Al: But not 2021. Let’s just say that. So then you might want to push that RMD to 2021 because you don’t have the part-time income. On the other hand, if the part-time income is the same every year you’ve got to look at your tax brackets. Would it hurt you to take two required minimum distributions in one year? And if that’s the case you might want to do one in 2020 and one in 2021.

Joe: But I think how he’s writing this is that he’s pretty conservative. He’s already thinking about I don’t want to get any penalties.

Al: Yeah. He’s got his 401(k) in the bank. Also, investments are conservative. He’s worried about an IRS penalty.

Joe: He’s like well if I push it out, I don’t want to make a mistake there. So I would tell Denis take one out next year. So just look at December 31st balance of the overall account. Take roughly 3.75% out of the account. Or 4% to make it easy.
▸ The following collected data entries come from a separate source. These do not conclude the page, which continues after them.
Record Envelope := mk_envelope {
  envelope_event_id : list Byte.byte;
  envelope_sequence_id : Z;
  envelope_event_type : EventType;
  envelope_payload : Event;
  envelope_source : Entity;
}.

(** [u64::to_le_bytes] *)
Definition to_le_bytes (n : Z) : list Byte.byte := rev (to_be_bytes n).

(** [SchedulerEventEnvelope::new]; SHA-256 and the [Debug] text of the payload are
    arguments. *)
Definition Envelope_new (sha256 : list Byte.byte → list Byte.byte) (debug : Event → string)
    (payload : Event) (source : Entity) (sequence_id : Z) : Envelope :=
  mk_envelope
    (sha256 (string_bytes (debug payload) ++ string_bytes (entity_tenant source)
       ++ string_bytes (entity_type source) ++ string_bytes (entity_id source)
       ++ to_le_bytes sequence_id))
    sequence_id (event_type payload) payload source.

(** ** The bus *)
Inductive DropPolicy := Block | DropNewest | DropOldest.
Inductive SchedulerError := BusFull | ChannelClosed.

Record EventBusConfig := mk_bus_config { config_capacity : nat; config_drop_policy : DropPolicy }.
Definition EventBusConfig_default : EventBusConfig := mk_bus_config 4096 Block.

(** [EventBusConfig::validate]; the error names the field. *)
Definition EventBusConfig_validate (c : EventBusConfig) : result string unit :=
  if decide (config_capacity c = 0) then Err "capacity" else Ok ().

Record channel := mk_channel { channel_items : list Envelope; channel_open : bool }.

(** [SchedulerEventSender::try_send] *)
Definition try_send (config : EventBusConfig) (envelope : Envelope) (c : channel) :
    result SchedulerError unit * channel :=
  if channel_open c then
    if decide (length (channel_items c) < config_capacity config)
    then (Ok (), mk_channel (channel_items c ++ [envelope]) true)
    else (match config_drop_policy config with
          | Block => Err BusFull
          | DropNewest => Ok ()
          | DropOldest => Ok ()
          end, c)
  else (Err ChannelClosed, c).

(** [SchedulerEventReceiver::drain_all], the [ingest] stage. *)
Definition drain_all (c : channel) : list Envelope * channel :=
  (channel_items c, mk_channel [] (channel_open c)).

(** ** State *)
Record State := mk_state {
  total_events_consumed : Z;
  last_sequence_id : option Z;
  detected_gaps : Z;
  last_suggestion : option Entity;
  state_hash : option (list Byte.byte);
  replay_buffer : list (Z * Envelope);
}.
Definition State_new : State := mk_state 0 None 0 None None [].

(** [PartialEq for SchedulerState] leaves the replay buffer out. *)
Definition state_eq (a b : State) : Prop :=
  total_events_consumed a = total_events_consumed b ∧ last_sequence_id a = last_sequence_id b ∧
  detected_gaps a = detected_gaps b ∧ last_suggestion a = last_suggestion b ∧
  state_hash a = state_hash b.

#[export] Instance state_eq_equivalence : Equivalence state_eq.
Proof.
  split; [by intros []; repeat split| |].
  - intros a b (?&?&?&?&?). by repeat split.
  - intros a b c (?&?&?&?&?) (?&?&?&?&?). repeat split; by etrans.
Qed.

Definition replay_capacity : nat := 1024.

(** [SchedulerState::apply] *)
Definition apply (envelope : Envelope) (s : State) : State :=
  mk_state (u64_wrapping_succ (total_events_consumed s)) (Some (envelope_sequence_id envelope))
    (detected_gaps s) (last_suggestion s) (state_hash s)
    (push_bounded replay_capacity (envelope_sequence_id envelope, envelope) (replay_buffer s)).

(** ** The stages of a cycle *)
Definition detect_one (s : State) (item : Envelope) : State :=
  let seq := envelope_sequence_id item in
  let gaps :=
    match last_sequence_id s with
    | Some last => if decide (seq ≠ u64_wrapping_succ last)
                   then u64_wrapping_succ (detected_gaps s) else detected_gaps s
    | None => detected_gaps s
    end in
  mk_state (total_events_consumed s) (Some seq) gaps (last_suggestion s) (state_hash s)
    (replay_buffer s).
Definition detect (events : list Envelope) (s : State) : State := foldl detect_one s events.

(** [route]: on an entity switch the per-entity fields are reset. *)
Definition route_one (acc : State * option Entity) (item : Envelope) : State * option Entity :=
  let '(s, current) := acc in
  match current with
  | Some c =>
      if decide (c ≠ envelope_source item)
      then (mk_state (total_events_consumed s) None 0 (last_suggestion s) (state_hash s)
              (replay_buffer s), Some (envelope_source item))
      else (s, current)
  | None => (s, Some (envelope_source item))
  end.
Definition route (events : list Envelope) (s : State) (current : option Entity) :
    State * option Entity := foldl route_one (s, current) events.

Definition reduce (events : list Envelope) (s : State) : State :=
  foldl (λ s e, apply e s) s events.

Definition emit (s : State) (suggestion : option Entity) : State :=
  mk_state (total_events_consumed s) (last_sequence_id s) (detected_gaps s) suggestion
    (state_hash s) (replay_buffer s).

(** [SchedulingPolicy]: any function of the state and the pending entities. *)
Abbreviation Policy := (State → list Entity → option Entity).

(** [RoundRobin::suggest_activation]; [as usize] keeps 64 bits. *)
Definition round_robin : Policy := λ s pending,
  match pending with
  | [] => None
  | _ => pending !! Z.to_nat (total_events_consumed s mod Z.of_nat (length pending))
  end.

Record Scheduler := mk_scheduler {
  sched_state : State;
  sched_channel : channel;
  sched_current : option Entity;
  sched_pending : list Entity;
}.
Definition Scheduler_new (c : channel) : Scheduler := mk_scheduler State_new c None [].

(** [Scheduler::run_cycle] *)
Definition run_cycle (policy : Policy) (self : Scheduler) : option Entity * Scheduler :=
  let '(events, channel) := drain_all (sched_channel self) in
  match events with
  | [] => (None, mk_scheduler (sched_state self) channel (sched_current self) (sched_pending self))
  | _ =>
      let pending := foldl (λ s e, pending_insert (envelope_source e) s) (sched_pending self) events in
      let state := detect events (sched_state self) in
      let '(state, current) := route events state (sched_current self) in
      let state := reduce events state in
      let suggestion := policy state pending in
      let state := emit state suggestion in
      (suggestion,
       mk_scheduler state channel current
         (match suggestion with Some e => pending_remove e pending | None => pending end))
  end.

(** A batch arrives and a cycle runs. *)
Definition cycle (policy : Policy) (self : Scheduler) (events : list Envelope) : Scheduler :=
  (run_cycle policy (mk_scheduler (sched_state self) (mk_channel events true)
     (sched_current self) (sched_pending self))).2.

(** ** Lemmas *)
Lemma reduce_state events s :
  let s' := reduce events s in
  total_events_consumed s' =
    (if decide (events = []) then total_events_consumed s
     else (total_events_consumed s + Z.of_nat (length events)) mod 2 ^ 64)%Z ∧
  last_sequence_id s' = match last events with Some e => Some (envelope_sequence_id e)
                        | None => last_sequence_id s end ∧
  detected_gaps s' = detected_gaps s ∧ last_suggestion s' = last_suggestion s ∧
  state_hash s' = state_hash s ∧
  ∀ l, replay_buffer s = lastn replay_capacity l →
    replay_buffer s' = lastn replay_capacity (l ++ ((λ e, (envelope_sequence_id e, e)) <$> events)).
Proof.
  unfold reduce. revert s. induction events as [|e events IH] using rev_ind; intros s.
  { cbn [foldl]. split_and!; try done. intros l Hl. by rewrite app_nil_r. }
  rewrite foldl_snoc. destruct (IH s) as (Ht & _ & Hg & Hs & Hh & Hr). cbv zeta in *.
  set (s1 := foldl _ s events) in *. clearbody s1.
  unfold apply. cbn [total_events_consumed last_sequence_id detected_gaps last_suggestion state_hash
    replay_buffer].
  split_and!; [|by rewrite last_snoc|done..|].
  - rewrite decide_False by (by intros [_ ?]%app_nil). rewrite Ht, length_app. unfold u64_wrapping_succ. simpl.
    case_decide; [subst; simpl; f_equal; lia|]. rewrite Zplus_mod_idemp_l. f_equal. lia.
  - intros l Hl. rewrite (Hr l Hl), fmap_app, app_assoc. simpl. apply push_bounded_lastn.
    unfold replay_capacity. lia.
Qed.

Lemma detect_state events s :
  let s' := detect events s in
  total_events_consumed s' = total_events_consumed s ∧ last_suggestion s' = last_suggestion s ∧
  state_hash s' = state_hash s ∧ replay_buffer s' = replay_buffer s ∧
  ∀ l, last_sequence_id s = last l → detected_gaps s = (Z.of_nat (gaps_in l) mod 2 ^ 64)%Z →
    last_sequence_id s' = last (l ++ (envelope_sequence_id <$> events)) ∧
    detected_gaps s' = (Z.of_nat (gaps_in (l ++ (envelope_sequence_id <$> events))) mod 2 ^ 64)%Z.
Proof.
  unfold detect. revert s. induction events as [|e events IH] using rev_ind; intros s.
  { cbn [foldl]. split_and!; try done. intros l. by rewrite app_nil_r. }
  rewrite foldl_snoc. destruct (IH s) as (Ht & Hs & Hh & Hr & Hl). cbv zeta in *.
  set (s1 := foldl _ s events) in *. clearbody s1.
  unfold detect_one. cbn [total_events_consumed last_sequence_id detected_gaps last_suggestion
    state_hash replay_buffer]. split_and!; [done..|].
  intros l H1 H2. destruct (Hl l H1 H2) as [-> ->]. rewrite fmap_app, app_assoc, list_fmap_singleton.
  rewrite last_snoc, gaps_in_snoc. split; [done|]. 
  destruct (last (l ++ (envelope_sequence_id <$> events))) as [x|]; [|by rewrite Nat.add_0_r].
  case_decide; [|by rewrite Nat.add_0_r]. unfold u64_wrapping_succ.
  rewrite Nat2Z.inj_add. by rewrite Zplus_mod_idemp_l.
Qed.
If you’ve got $100,000, make sure you take out $4000.

Al: That’s safer and then you know you get your cover.

Joe: And you have until December 31st to take the distribution out. So it’s no rush. It doesn’t have to be done right on your 70 and a half birthday. It just has to be done in the calendar year.
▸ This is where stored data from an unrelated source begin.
(** What the codec uses of [serde_json] for outputs of one type. *)
Record serde (number T : Type) := mk_serde {
  number_of_u32 : Z → number;
  number_as_u64 : number → option Z;
  to_value : T → option (Value number);
  from_value : Value number → option T;
  to_vec : Value number → list Byte.byte;
  from_slice : list Byte.byte → option (Value number);
}.
Arguments number_of_u32 {number T} _ _.
Arguments number_as_u64 {number T} _ _.
Arguments to_value {number T} _ _.
Arguments from_value {number T} _ _.
Arguments to_vec {number T} _ _.
Arguments from_slice {number T} _ _.

Section codec.
Context {number T : Type} (S : serde number T).

(** [Value::as_u64] *)
Definition as_u64_value (v : Value number) : option Z :=
  match v with VNumber n => number_as_u64 S n | _ => None end.

(** The document of [Envelope { v, payload }]. *)
Definition envelope (v : Z) (payload : Value number) : Value number :=
  VObject [("v", VNumber (number_of_u32 S v)); ("payload", payload)].

Definition encode_stored_response (value : T) :
    result StoredResponseError StoredServiceResponse :=
  match to_value S value with
  | None => Err Malformed
  | Some payload => Ok (mk_response (to_vec S (envelope STORED_RESPONSE_ENVELOPE payload)))
  end.

Definition decode (stored : StoredServiceResponse) : result StoredResponseError T :=
  match from_slice S (response_bytes stored) with
  | None => Err Malformed
  | Some tagged =>
      match get "v" tagged ≫= as_u64_value with
      | None => Err Malformed
      | Some found =>
          if decide (u32_max < found)%Z then Err Malformed
          else if decide (found ≠ STORED_RESPONSE_ENVELOPE)
          then Err (UnknownEnvelope found STORED_RESPONSE_ENVELOPE)
          else match get "payload" tagged with
               | None => Err Malformed
               | Some payload => ok_or Malformed (from_value S payload)
               end
      end
  end.

Definition decode_stored_response (stored : StoredServiceResponse) :
    result ReservationRejection T :=
  map_err (λ _, StoredResponseIncompatible) (decode stored).

(** What [serde_json] documents: reading back an envelope it wrote gives the same
    document, a [u32] reads back as itself, and an output type deserializes what it
    serialized to. *)
Record serde_ok : Prop := mk_serde_ok {
  slice_reads_vec v x d : (0 ≤ v ≤ u32_max)%Z → to_value S x = Some d →
    from_slice S (to_vec S (envelope v d)) = Some (envelope v d);
  u32_reads_back n : (0 ≤ n ≤ u32_max)%Z → number_as_u64 S (number_of_u32 S n) = Some n;
  value_reads_back x d : to_value S x = Some d → from_value S d = Some x;
}.

Lemma decode_envelope v x d :
  serde_ok → (0 ≤ v ≤ u32_max)%Z → to_value S x = Some d →
  decode (mk_response (to_vec S (envelope v d))) =
    if decide (v = STORED_RESPONSE_ENVELOPE) then ok_or Malformed (from_value S d)
    else Err (UnknownEnvelope v STORED_RESPONSE_ENVELOPE).
Proof.
  intros HS Hv Hd. unfold decode. simpl. rewrite (slice_reads_vec HS v x d) by done. simpl.
  rewrite u32_reads_back by done. unfold u32_max in *. rewrite decide_False by lia.
  unfold STORED_RESPONSE_ENVELOPE.
  destruct (decide (v = 1%Z)) as [->|Hn]; [done|by rewrite decide_True].
Qed.

Lemma encode_decode x r :
  serde_ok → encode_stored_response x = Ok r → decode r = Ok x.
Proof.
  intros HS. unfold encode_stored_response. destruct (to_value S x) as [d|] eqn:Hd; [|done].
  intros [= <-]. rewrite (decode_envelope _ x) by done.
  rewrite decide_True by done. by rewrite (value_reads_back HS x d).
Qed.
End codec.

(** ** Hexadecimal *)
Definition unhex_digit (a : ascii) : N :=
  let n := N_of_ascii a in if (n <=? 57)%N then (n - 48)%N else (n - 87)%N.

Definition unhex (s : string) : option (Byte.byte * string) :=
  match s with
  | String a (String b rest) =>
      (λ x, (x, rest)) <$> Byte.of_N (16 * unhex_digit a + unhex_digit b)
  | _ => None
  end.

Lemma unhex_hex_byte b s : unhex (hex_byte b +:+ s) = Some (b, s).
Proof. destruct b; reflexivity. Qed.

Lemma hex_of_inj d d' : hex_of d = hex_of d' → d = d'.
Proof.
  revert d'. induction d as [|b d IH]; intros [|b' d']; cbn [hex_of foldr]; intros Heq; [done|..].
  - apply (f_equal unhex) in Heq. by rewrite unhex_hex_byte in Heq.
  - apply (f_equal unhex) in Heq. by rewrite unhex_hex_byte in Heq.
  - apply (f_equal unhex) in Heq. rewrite !unhex_hex_byte in Heq. injection Heq as -> Heq.
    f_equal. by apply IH.
Qed.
Al: Now if you do take it out earlier, then all you have to do is calculate your tax bracket to figure out how much to withhold. So for example, we don’t know your income from this description but let’s say you’re in the 12% bracket, federal bracket, so maybe you withhold 12% from the IRA distribution and you’ve got to look at your state bracket too. Maybe you’re in a 5% bracket, so you withhold 5%. You just do that each and every time you take a required minimum distribution. Do that calculation to figure out how much to withhold. And in some cases maybe you have some income that doesn’t have any withholding. So you want to withhold a little bit more. Maybe you withhold 20% instead of 12% because you got some income that doesn’t have any withholding. That’s totally fine too. But just do that at the time you do the distribution. Some people do the required minimum distribution once a year, some do it periodically throughout the year because they need more money monthly. So just every time you take a distribution, figure out what your tax bracket is and withhold that much and if you have other income that you need withholding you may want to increase it.
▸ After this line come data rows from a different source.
(* ===== verification/Security.v ===== *)
(** * Security SDK

    Principals, access requests, authorization and authentication of
    crates/security-sdk and the credential and error types of crates/domain, auth.

    An [AuthorizationProvider] is a function from its arguments to its answer, [None]
    when its task panicked; a [RoleStore] and a [CredentialVerifier] are functions
    too, and may fail.  A [BTreeSet<Role>] is a finite set walked in the byte order
    of the names.  Base64 is a third-party crate and is an argument. *)

From S2P Require Import Prelude Identity Fingerprint.

(** ** Errors *)
Inductive SecurityError :=
| AuthenticationFailed (msg : string)
| InvalidCredential (msg : string)
| InvalidSubjectId (msg : string)
| AuthorizationDenied (reason : string)
| MissingContext
| CapabilityNotEnabled
| ProviderError (msg : string)
| InvalidAccessRequest (msg : string)
| TenantMismatch (expected actual : string)
| CrossTenantDenied (reason : string).

#[export] Instance SecurityError_eq_dec : EqDecision SecurityError.
Proof. solve_decision. Defined.

(** [Display]: tenants and the reasons of a cross-tenant denial are not shown. *)
Definition SecurityError_to_string (e : SecurityError) : string :=
  match e with
  | AuthenticationFailed m => "authentication failed: " +:+ m
  | InvalidCredential m => "invalid credential: " +:+ m
  | InvalidSubjectId m => "invalid subject id: " +:+ m
  | AuthorizationDenied r => "authorization denied: " +:+ r
  | MissingContext => "missing security context"
  | CapabilityNotEnabled => "security capability not enabled"
  | ProviderError m => "provider error: " +:+ m
  | InvalidAccessRequest m => "invalid access request: " +:+ m
  | TenantMismatch _ _ => "tenant mismatch"
  | CrossTenantDenied _ => "cross-tenant access denied"
  end.

Inductive AuthenticationError :=
| InvalidToken (msg : string)
| ExpiredToken
| AlgorithmNotSupported (alg : string)
| MissingClaim (claim : string)
| InvalidSignature
| ProviderUnavailable (msg : string).

Definition AuthenticationError_to_string (e : AuthenticationError) : string :=
  match e with
  | InvalidToken m => "invalid token: " +:+ m
  | ExpiredToken => "token has expired"
  | AlgorithmNotSupported a => "algorithm not supported: " +:+ a
  | MissingClaim c => "missing required claim: " +:+ c
  | InvalidSignature => "invalid token signature"
  | ProviderUnavailable m => "authentication provider unavailable: " +:+ m
  end.

(** ** Credentials *)
Inductive Credential :=
| Basic (username secret : string)
| Bearer (token : string)
| Custom (scheme : string) (payload : list Byte.byte).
Joe: The biggest penalty I’m sure he’s concerned about is that if you do not take your required distribution timely there’s a 50% tax penalty. So just be aware of that Dennis or Denis. So make sure that you do it right. You want to withhold- I mean you want to take out enough of the retirement account because whatever- So if you do not take the appropriate RMD or if you do not take the RMD, there’s a 50% tax penalty. 5-0, 50%. You heard it right. So make sure that you get this thing dialed in.

Al: By the way, I’ll say one more thing and that is if you don’t have enough withholding, then it’s an interest charge. They call it a penalty, but it’s an interest charge. And it’s charged annually at 3%. So that’s not a very big penalty but to avoid penalties altogether you just have withholding as you take distributions.